Of course that’s always wrong. The nature of learning is finding out what you don’t know you don’t know. I hate that I can’t write that without summoning the ghost of Donald Rumsfeld but regrettably, you do gotta hand it to him in this one instance. 

The point is I’m not quitting. I don’t know what I still have to learn, and I want to find out. The faithless Alone contestant in my soul has been flushed out and euthanized by the glare of recognition. I also, after that first few drizzly Virginia days, had a glorious week of perfect weather and beautiful trail through Shenandoah, which went a long way toward rekindling the joy of thru-hiking in me.  

However, my original plan of skipping the mid-Atlantic and completing the southern half of the trail is kind of out of the question. On Friday I reached Rockfish Gap. As of today there are about 300 more miles of trail open south of here in Virginia, albeit with the potential for reduced services and trail damage. After that it’s still a patchwork of open and closed sections, including about 320 miles in southwest Virginia, North Carolina, and Tennessee that seem likely to be closed well into next year, at best.  

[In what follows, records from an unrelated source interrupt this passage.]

(* ===== verification/Introspection.v ===== *)
(** * Introspection: the consistency checks, [src/src/flexalloc_introspection.c] and
    [src/src/flexalloc_inspect.c]

    The checks compare the freelist of the pools, the hash table and the pool entries
    of an open system; [fla_inspect] opens a system and runs them.  What they print is
    left out, what they read while printing is kept. *)
From S2P Require Import Prelude Util Freelist Hash XnvmeEnv Flexalloc PoolEntry Geometry CommandSet SlabList Pool Layout.

(** ** Error bits *)

Definition POOLS_SUPER_FLIST_DISCREPANCY : Z := 1.
Definition POOLS_FLIST_HTBL_RESERVED_DISCREPANCY : Z := 2.
Definition POOL_ENTRY_NO_FLIST_ENTRY : Z := 1.
Definition POOL_ENTRY_HTBL_VAL_OUT_OF_BOUNDS : Z := 2.
Definition POOL_ENTRY_NAME_UNSET : Z := 4.
Definition POOL_ENTRY_NAME_NO_NULLTERM : Z := 8.
Definition POOL_ENTRY_H2_DISCREPANCY : Z := 16.
Definition POOL_ENTRY_INVALID_OBJ_SIZE : Z := 32.

(** [if (c) err |= bit]. *)
Definition flag (c : bool) (bit err : Z) : Z := if c then Z.lor err bit else err.

(** ** The checks *)

(** The loop of [__flist_bit_reserved]: the index inside the word it ends at. *)
Fixpoint bit_seek (fuel : nat) (ndx : Z) (start : nat) : option (Z * nat) :=
  match fuel with
  | O => None
  | S fuel => if 32 <? ndx then bit_seek fuel (ndx - 32) (S start) else Some (ndx, start)
  end.

(** A shift of a 32-bit value by 32 is undefined. *)
Definition __flist_bit_reserved (flist : list Z) (ndx : Z) : option bool :=
  '(ndx, start) ← bit_seek (S (Z.to_nat ndx)) ndx 1;
  w ← flist !! start;
  if 32 <=? ndx then None else Some (Z.land (Z.shiftr w ndx) 1 =? 0).

(** The slots from [offset] to the end of the table; a start behind the end never
    meets it. *)
Definition slots_from (t : fla_htbl) (offset : Z) : option (list fla_htbl_entry) :=
  slots ← tbl t;
  if (offset <=? tbl_size t) && (tbl_size t <=? Z.of_nat (length slots))
  then Some (drop (Z.to_nat offset) (take (Z.to_nat (tbl_size t)) slots)) else None.

Definition pool_htbl_num_reserved (fs : flexalloc) : option Z :=
  slots ← slots_from (ps_htbl (fs_pools fs)) 0;
  Some (foldl (fun n e => if h2 e =? FLA_HTBL_ENTRY_UNSET then n else u32 (n + 1)) 0 slots).
Lemma elem_init_chill K w fs x n : warm_at K fs x ->
  fla_slab_cache_elem_init w (chill K fs) x n = (fun r => (r.1.1, chill K r.1.2, r.2)) <$> fla_slab_cache_elem_init w fs x n.
Proof using.
  intros Hw. unfold fla_slab_cache_elem_init. rewrite warm_elem by done. destruct (cache_elem fs x) as [el|] eqn:Hel; [|done]. bind_step.
  destruct (negb _); [done|]. change (cache_flist_size (chill K fs) n) with (cache_flist_size fs n).
  destruct (cache_flist_size fs n) as [size|]; [|done]. bind_step. change (fs_dev (chill K fs)) with (fs_dev fs).
  destruct (fla_xne_alloc_buf w (d_dev (fs_dev fs)) size) as [w1 [buf|]]; [|done].
  destruct (fla_flist_init (words_of_bytes buf) n) as [fl|]; [|done]. cbn [fmap option_fmap option_map mbind option_bind fst snd].
  by rewrite chill_set_fixed by by apply chill_elem_fixed.
Qed.

Lemma format_chill K w fs slab nlb : warm_at K fs (u32 slab) ->
  fla_format_slab w (chill K fs) slab nlb = (fun r => (r.1.1, chill K r.1.2, r.2)) <$> fla_format_slab w fs slab nlb.
Proof using.
  intros Hw. unfold fla_format_slab. rewrite (calc_objs_frame fs (chill K fs)) by done.
  destruct (fla_calc_objs_in_slab fs nlb) as [k|]; [|done]. bind_step.
  destruct (k <? 1); [done|]. rewrite header_upd_chill. unfold header_upd. destruct (lookupZ (headers fs) slab); [|done].
  cbn [fmap option_fmap option_map mbind option_bind]. repeat chill_same. unfold fla_slab_id. destruct (negb _); [done|]. by rewrite elem_init_chill.
Qed.

Lemma acquire_chill K w fs nlb : warm_at K fs (u32 (ss_fslab_head (fs_slabs fs))) ->
  fla_acquire_slab w (chill K fs) nlb = (fun r => (r.1.1.1, chill K r.1.1.2, r.1.2, r.2)) <$> fla_acquire_slab w fs nlb.
Proof using.
  intros Hw. unfold fla_acquire_slab. repeat chill_same. destruct (_ =? 0); [done|]. rewrite remove_head_chill.
  destruct (fla_edll_remove_head _ _ _) as [[[[[fs1 h] t] s] err]|] eqn:Er; [|done]. cbn [fmap option_fmap option_map mbind option_bind fst snd].
  destruct (negb (err =? 0)); [done|]. destruct s as [s|]; [|done]. bind_step.
  assert (s = ss_fslab_head (fs_slabs fs) /\ fs_cache fs1 = fs_cache fs) as [-> Hc].
  { unfold fla_edll_remove_head, fla_slab_header_ptr, header_upd in Er. run_inv; done. }
  change (set_free_list (ss_fslab_num (fs_slabs fs)) h t (chill K fs1)) with (chill K (set_free_list (ss_fslab_num (fs_slabs fs)) h t fs1)).
  rewrite format_chill; [|unfold warm_at, cache_elem in *; cbn; by rewrite Hc].
  destruct (fla_format_slab _ _ _ _) as [[[w2 fs2] err2]|]; [|done]. chilled.
Qed.

Lemma release_chill K fs s : fla_release_slab (chill K fs) s = (fun r => (chill K r.1, r.2)) <$> fla_release_slab fs s.
Proof using.
  unfold fla_release_slab. repeat chill_same. destruct (lookupZ _ _) as [h|]; [|done]. bind_step. destruct (negb _); [done|]. repeat chill_same.
  unfold fla_slab_id. destruct (negb _); [done|]. unfold fla_slab_cache_elem_drop. rewrite chill_cache_elem.
  destruct (cache_elem fs (u32 s)) as [el|]; [|done]. cbn [fmap option_fmap option_map mbind option_bind].
  rewrite chill_set_fixed by by apply chill_elem_fixed. repeat chill_same. rewrite add_tail_chill.
  destruct (fla_edll_add_tail _ _ _ _) as [[[[fs1 h1] t1] err]|]; [|done]. chilled.
Qed.

Lemma next_slab_chill K w fs ndx : warm_at K fs (u32 (ss_fslab_head (fs_slabs fs))) ->
  fla_pool_next_available_slab w (chill K fs) ndx =
    (fun r => (r.1.1.1, chill K r.1.1.2, r.1.2, r.2)) <$> fla_pool_next_available_slab w fs ndx.
Proof using.
  intros Hw. unfold fla_pool_next_available_slab. repeat chill_same. destruct (pool_entry_at fs ndx) as [e|]; [|done]. bind_step.
  destruct (_ =? _); [|chilled]. destruct (_ =? _); [|chilled]. rewrite acquire_chill by done.
  destruct (fla_acquire_slab _ _ _) as [[[[w1 fs1] s] err]|]; [|done]. cbn [fmap option_fmap option_map mbind option_bind fst snd].
  destruct (negb _); [done|]. destruct s as [s|]; [|done]. bind_step. rewrite list_prepend_chill.
  destruct (list_op _ _ _ _) as [[fs2 err2]|]; [|done]. cbn [fmap option_fmap option_map mbind option_bind fst snd].
  destruct (negb _); [|done]. rewrite release_chill. by destruct (fla_release_slab fs2 s) as [[fs3 err3]|].
Qed.

(** Creating in a slab whose freelist is there. *)
Lemma create_in_chill K w fs pool slab el : cache_elem fs (u32 slab) = Some el -> ce_state el <> FLA_SLAB_CACHE_ELEM_STALE ->
  chill_elem K (u32 slab) el = el ->
  object_create_in w (chill K fs) pool slab =
    (fun r => (r.1.1.1, chill K r.1.1.2, r.1.2, r.2)) <$> object_create_in w fs pool slab.
Proof using.
  intros Hel Hs Hk. assert (warm_at K fs (u32 slab)) as Hw by (intros el' Hel'; congruence).
  unfold object_create_in. repeat chill_same. unfold fla_slab_id. destruct (negb _); [done|]. repeat chill_same.
  destruct (pool_entry_at fs _) as [e|] eqn:He; [|done]. bind_step.
  unfold load_if_stale. rewrite (elem_load_cached w fs _ el) by done. rewrite (elem_load_cached w (chill K fs) _ el) by (by rewrite ?warm_elem).
  bind_step. change (FLA_SLAB_CACHE_INVALID_STATE =? _) with true. cbv iota. no_err. repeat chill_same.
  destruct (fla_pool_best_slab_list fs slab) as [a|]; [|done]. bind_step.
  destruct (lookupZ (headers fs) slab) as [h|]; [|done]. bind_step. repeat chill_same. destruct (entry_fnc_at fs (sl_pool h)) as [f|]; [|done].
  bind_step. rewrite He. bind_step. destruct (fla_pool_num_fla_objs f e) as [k|]; [|done]. bind_step. rewrite next_obj_chill by done.
  destruct (fla_slab_next_available_obj _ _ _) as [[[fs1 o] err]|]; [|done]. cbn [fmap option_fmap option_map mbind option_bind fst snd].
  destruct (negb _); [done|]. repeat chill_same. destruct (fla_pool_best_slab_list fs1 slab) as [b|]; [|done]. bind_step.
  destruct (bool_decide _); [done|]. rewrite list_remove_chill.
  destruct (list_op _ _ _ _) as [[fs2 err2]|]; [|done]. cbn [fmap option_fmap option_map mbind option_bind fst snd].
  destruct (negb _); [done|]. rewrite list_prepend_chill. by destruct (list_op _ _ _ _) as [[fs3 err3]|].
Qed.

Lemma destroy_chill K w fs pool o : warm_at K fs (o_slab_id o) ->
  fla_base_object_destroy w (chill K fs) pool o =
    (fun r => (r.1.1, chill K r.1.2, r.2)) <$> fla_base_object_destroy w fs pool o.
Proof using.
  intros Hw. unfold fla_base_object_destroy. change (cs_object_destroy w (chill K fs) pool o) with (cs_object_destroy w fs pool o).
  destruct (cs_object_destroy w fs pool o) as [[w1 err]|]; [|done]. bind_step. destruct (negb _); [done|]. repeat chill_same.
  destruct (fla_slab_header_ptr _ fs) as [slab|]; [|done]. repeat chill_same. destruct (fla_pool_best_slab_list fs slab) as [a|]; [|done]. bind_step.
  repeat chill_same. destruct (lookupZ (headers fs) slab) as [h|]; [|done]. bind_step. repeat chill_same.
  destruct (entry_fnc_at fs (sl_pool h)) as [f|]; [|done]. bind_step. repeat chill_same. destruct (pool_entry_at fs _) as [e|]; [|done]. bind_step.
  destruct (fla_pool_num_fla_objs f e) as [k|]; [|done]. bind_step. rewrite obj_free_chill by done.
  destruct (fla_slab_cache_obj_free fs o k) as [[fs1 err1]|]; [|done]. cbn [fmap option_fmap option_map mbind option_bind fst snd].
  destruct (negb _); [done|]. rewrite header_upd_chill. destruct (header_upd fs1 slab _) as [fs2|]; [|done].
  cbn [fmap option_fmap option_map mbind option_bind]. repeat chill_same. destruct (fla_pool_best_slab_list fs2 slab) as [b|]; [|done]. bind_step.
  rewrite list_remove_chill. destruct (list_op _ _ _ _) as [[fs3 err3]|]; [|done]. cbn [fmap option_fmap option_map mbind option_bind fst snd].
  destruct (negb _); [done|]. rewrite list_prepend_chill. by destruct (list_op _ _ _ _) as [[fs4 err4]|].
Qed.
End world.

(** ** Loading what is missing *)

Section cold.
Context {W : Type} `{E : XnvmeEnv W} `{Dp : FlaDp W}.
Context (block : W -> xnvme_dev -> Z -> list Z) `{!XnvmeLaws W block} `{!FlaDpLaws W block}.

(** Clean freelists are on the device. *)
Definition synced (w : W) (fs : flexalloc) (q : Z) : Prop :=
  forall x fl, 0 <= x < g_nslabs (fs_geo fs) -> cache_elem fs x = Some (mk_elem (Some fl) FLA_SLAB_CACHE_ELEM_CLEAN) ->
    Forall is_u32 fl /\ flist_on_disk block w fs q x fl.

(** The system represents the store, some freelists being left out of the cache. *)
Definition cold_inv (nlb n q : Z) (w : W) (fs : flexalloc) (st : list cell) : Prop :=
  exists K warm, fs = chill K warm /\ store_inv block nlb n w warm st /\ synced w warm q /\
    fla_slab_cache_flist_nlb warm n = Some q /\ g_lb_nbytes (fs_geo warm) mod 4 = 0.

(** Loading a slab of the pool: its freelist is in the cache then, or nothing changed. *)
Lemma load_chill K w fs e n free ls l x q : alloc_inv fs e n free ls -> dev_matches fs -> g_lb_nbytes (fs_geo fs) mod 4 = 0 ->
  fla_slab_cache_flist_nlb fs n = Some q -> synced w fs q -> x ∈ ls l ->
  exists w' K' err, load_if_stale w (chill K fs) x n = Some (w', chill K' fs, err) /\
    (forall dev lba, block w' dev lba = block w dev lba) /\
    (err = 0 /\ warm_at K' fs x \/ K' = K /\ cache_elem (chill K fs) x = Some (mk_elem None FLA_SLAB_CACHE_ELEM_STALE)).
Proof using XnvmeLaws0.
  intros I D H4 Hq Hsy Hx. destruct (owned_facts fs e n free ls I l x Hx) as (h & fl & st & _ & _ & _ & Hc & Hs & _ & _ & Hr).
  destruct (alloc_buffers fs e n free ls I H4) as (q' & Hq' & _ & _ & Hb). rewrite Hq in Hq'. injection Hq' as <-.
  destruct (Hb x _ Hc Hs) as (fl' & [= <-] & Hbuf). unfold load_if_stale.
  assert (cache_elem (chill K fs) x = Some (chill_elem K x (mk_elem (Some fl) st))) as Hcc by (by rewrite chill_cache_elem, Hc).
  destruct (K x && bool_decide (st = FLA_SLAB_CACHE_ELEM_CLEAN)) eqn:Hk.
  - unfold chill_elem in Hcc. cbn [ce_state] in Hcc. rewrite Hk in Hcc.
    apply andb_true_iff in Hk as [_ ->%bool_decide_eq_true]. destruct (Hsy x fl Hr Hc) as [Hu Hd].
    destruct (elem_load_spec block w (chill K fs) x fl n q _ (cns_fs_set_cache _ _ (ai_cns _ _ _ _ _ I))
      (dev_matches_set_cache _ _ D) Hr (elem_buffer_set_cache _ _ _ _ _ Hbuf) Hcc eq_refl Hd) as (w' & fs' & err & -> & Hok & Hbad & Hfr).
    bind_step. destruct (decide (err = 0)) as [->|Hne].
    + rewrite (Hok eq_refl), u32_words by done. rewrite (chill_refresh K fs x _ Hc). exists w', (without K x), 0. split; [done|]. split; [done|].
      left. split; [done|]. intros el Hel. unfold chill_elem, without. by rewrite Z.eqb_refl, andb_false_r.
    + rewrite (Hbad Hne). exists w', K. eexists. split; [done|]. split; [done|]. by right.
  - assert (chill_elem K x (mk_elem (Some fl) st) = mk_elem (Some fl) st) as Hf by (unfold chill_elem; cbn [ce_state]; by rewrite Hk).
    rewrite Hf in Hcc. rewrite (elem_load_cached w (chill K fs) x _ n Hcc Hs). bind_step. exists w, K, 0. split; [done|].
    split; [done|]. left. split; [done|]. intros el Hel. rewrite Hc in Hel. by injection Hel as <-.
Qed.

(** Creating in a slab loads it first. *)
Lemma create_in_load w fs pool e x w' K' warm el : fla_slab_id x fs = (x, 0) -> pool_entry_at fs (p_ndx pool) = Some e ->
  (exists K, fs = chill K warm) -> load_if_stale w fs x (pe_slab_nobj e) = Some (w', chill K' warm, 0) ->
  cache_elem (chill K' warm) x = Some el -> ce_state el <> FLA_SLAB_CACHE_ELEM_STALE ->
  object_create_in w fs pool x = object_create_in w' (chill K' warm) pool x.
Proof using.
  intros Hid He [K ->] Hl Hel Hs. unfold object_create_in. change (fla_slab_id x (chill K' warm)) with (fla_slab_id x (chill K warm)).
  rewrite Hid. no_err. change (pool_entry_at (chill K' warm) (p_ndx pool)) with (pool_entry_at (chill K warm) (p_ndx pool)). rewrite He. bind_step.
  rewrite Hl. unfold load_if_stale. rewrite (elem_load_cached w' (chill K' warm) x el _ Hel Hs). bind_step.
  change (FLA_SLAB_CACHE_INVALID_STATE =? _) with true. cbv iota. no_err. done.
Qed.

I have put enough time and energy into this trail that I know I want to finish hiking the whole thing. It doesn’t need to be in a single year, but I’d rather do the south in one big section then a patchwork of little ones. Rockfish Gap to Springer Mountain is about 865 miles. That feels like a good amount to me—enough that I’ll earn back my trail legs before I’m finished with it, and the logistics will just involve getting myself to Charlottesville, which is pretty easy. Ideally I would love to tackle this early next fall, but that will depend on how the recovery goes. 

Meanwhile I still have 427 miles of Maryland, Pennsylvania, New Jersey, and New York looming over me, and (weather permitting) two and a half free months with no demands other than hiking them and writing to you about it. I’ve had two full days off down here near Rockfish Gap to rest, resupply my food, and pick up some warmer clothes. Tomorrow I’ll head back up to Harper’s Ferry and become a Nobo for the next month or so. 

Mica is still making good time southbound in Pennsylvania, and we will cross paths there at some point. I considered rejoining him southbound, but I’m afraid we’d just find ourselves with the same problems that convinced us to separate in the first place. He’s reeling off 19+ mile days routinely, and I’m still more comfortable around 15. So I think we’ll continue on our separate, if no longer parallel, tracks. I don’t know how far he plans to go southbound; likely just as far as he can. 

I’m expecting the Mid-Atlantic section of trail in October and November to hold some lessons for me about thru-hiking in colder weather, dealing with more limited access to water, and probably something nebulous about sticking to a difficult challenge when it lacks many obvious day-to-day rewards. But I don’t know what I don’t know, so I’ll let you know when I find out.

The trail in Shenandoah isn’t all this nice, but a lot of it is.